To generate a forecast for your SaaS startup though, the model requires a bunch of assumptions, simplified below:
1. When is product-market-solution fit achieved? (Hypergrowth begins)
2. How long does it take the firm to achieve market share saturation between product-market-solution fit achieved, and approaching the saturation point? (takeover time)
Starting with the first assumption – entrepreneurs are horrendous at estimating when hypergrowth begins. Finding 11 from the Genome Startup Report bears that out – “startups need 2 to 3 times longer to validate their market than most founders expect.” (p. 5). That fact alone isn’t too devastating. The Venture Capital industry manages entrepreneurs in such a way that it doesn’t matter nearly as much.
The second assumption, takeover time, isn’t nearly as dangerous. It’s important. It’s esoteric. It’s high marketing science. And if anybody asks, a post will be written.
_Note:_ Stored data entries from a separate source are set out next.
(* ===== verification/ShRun.v ===== *)
(** * Running commands (user/sh.c: runcmd, getcmd, main, panic, fork1)

    The shell as a program over the system calls, on top of its parser (Sh.v).
    Commands carry their strings. *)

From ITree Require Import ITree.
From S2P Require Import Prelude Machine Kstate Printf Fs Text Grep User Commands UserIo Sh.

(** ** runcmd *)

(** [panic] of sh.c. *)
Definition sh_panic {A} (s : string) : uprog A :=
  fprintf 2 "%s
" [VS (Some (bytes_of_string s))];; exit 1.

Definition fork1 : uprog Z :=
  pid ← call Fork;
  if pid =? -1 then sh_panic "fork" else mret pid.

(** runcmd does not return: where the code goes on after [if(fork1() == 0)
    runcmd(...)] it is the parent that goes on. *)
Fixpoint runcmd {A} (c : scmd) : uprog A :=
  match c with
  | EXEC argv =>
      match argv with
      | [] => exit 1
      | path :: _ =>
          call (Exec path argv);;
          fprintf 2 "exec %s failed
" [VS (Some path)];;
          exit 0
      end
  | REDIR c file mode fd =>
      call (Close fd);;
      r ← call (Open file mode);
      if r <? 0 then
        fprintf 2 "open %s failed
" [VS (Some file)];;
        exit 1
      else runcmd c
  | LIST l r =>
      pid ← fork1;
      if pid =? 0 then runcmd l
      else
        call Wait;;
        runcmd r
  | PIPE l r =>
      '(ret, (p0, p1)) ← call Pipe;
      if ret <? 0 then sh_panic "pipe"
      else
        pid ← fork1;
        if pid =? 0 then
          call (Close 1);;
          call (Dup p1);;
          call (Close p0);;
          call (Close p1);;
          runcmd l
        else
          pid ← fork1;
          if pid =? 0 then
            call (Close 0);;
            call (Dup p0);;
            call (Close p0);;
            call (Close p1);;
            runcmd r
          else
            call (Close p0);;
            call (Close p1);;
            call Wait;;
            call Wait;;
            exit 0
  | BACK c =>
      pid ← fork1;
      if pid =? 0 then runcmd c else exit 0
  end.

(** ** The main loop *)

(** The string in [buf]; empty at the end of the input. *)
Definition getcmd (nbuf : nat) : uprog (list Z) :=
  call (Write 2 (bytes_of_string "$ "));;
  gets nbuf.

(** Opening the console until descriptor 3 comes back. *)
Definition ensure_fds : uprog unit :=
  while (λ _ : unit,
    fd ← call (Open (bytes_of_string "console") O_RDWR);
    if 0 <=? fd then
      if 3 <=? fd then call (Close fd);; mret (inr tt) else mret (inl tt)
    else mret (inr tt)) tt.

(** Blanks and tabs before the command. *)
Fixpoint skip_blanks (cmd : list Z) : list Z :=
  match cmd with
  | c :: cmd' => if (c =? 32) || (c =? 9) then skip_blanks cmd' else cmd
  | [] => []
  end.

(** [parsecmd] reports what it could not parse and gives up. *)
Definition syntax_error {A} (buf : list Z) (msg : string) : uprog A :=
  let es := length (cstr buf) in
  match parseline buf es (parse_fuel es) 0 with
  | POk _ s => fprintf 2 "leftovers: %s
" [VS (Some (drop (peek buf es s []).2 buf))]
  | _ => mret tt
  end;;
  sh_panic msg.

(** [runcmd(parsecmd(cmd))], in the child. *)
Definition run_line {A} (cmd : list Z) : uprog A :=
  let buf := cmd ++ [0] in
  match parsecmd buf with
  | inl (c, buf) => runcmd (cmd_map (string_at buf) c)
  | inr msg => syntax_error buf msg
  end.

(** [cmd] is the line without its leading blanks. *)
Definition sh_do (cmd : list Z) : uprog unit :=
  if deref cmd =? 10 then mret tt
  else if (deref cmd =? chr "c") && (deref (drop 1 cmd) =? chr "d") && (deref (drop 2 cmd) =? 32) then
    let dir := drop 3 (removelast cmd) in
    r ← call (Chdir dir);
    if r <? 0 then fprintf 2 "cannot cd %s
" [VS (Some dir)] else mret tt
  else
    pid ← fork1;
    if pid =? 0 then run_line cmd
    else
      call Wait;;
      mret tt.

Definition sh_round (_ : unit) : uprog (unit + Z) :=
  buf ← getcmd 100;
  if deref buf =? 0 then exit 0
  else sh_do (skip_blanks (cstr buf));; mret (inl tt).

Definition sh_main : uprog Z := ensure_fds;; while sh_round tt.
The third assumption, TAM and saturation, is important. The concepts are interrelated.
The startup ceases behaving like a startup at 51%. It becomes a business. And with that comes buying out the second place competitor and kicking off harvesting that market and all the other typical anti-competitive behavior that goes with full capture.
Setting saturation at 51%, for SaaS startups, is a terrific target assumption because it’s a goal that is reasonable, and it simulates competitive pressure.
In this example 100,000 customers because it made the chart easier to read.
Note that there isn’t any sort of additional detail about who the customers are, if they’re self-referential when making purchasing decisions, or even what the product is. All of that reality lies outside the model.
Let’s assume that the founding team is rational and they truly want an estimate of TAM. One way would be to consider the social network, count the number of known noses from their non-random sample, and project the total number of customers from there. So, let’s say the founder has a rolodex of 1000, and they can count 100 total people, they might project outward that there are 100 * 1000 total potential customers. That’s fraught with bias.
But it’s also where some solid psycho-demographic targeting can start to come in.
Get it right, spend the right way, and the curve responds.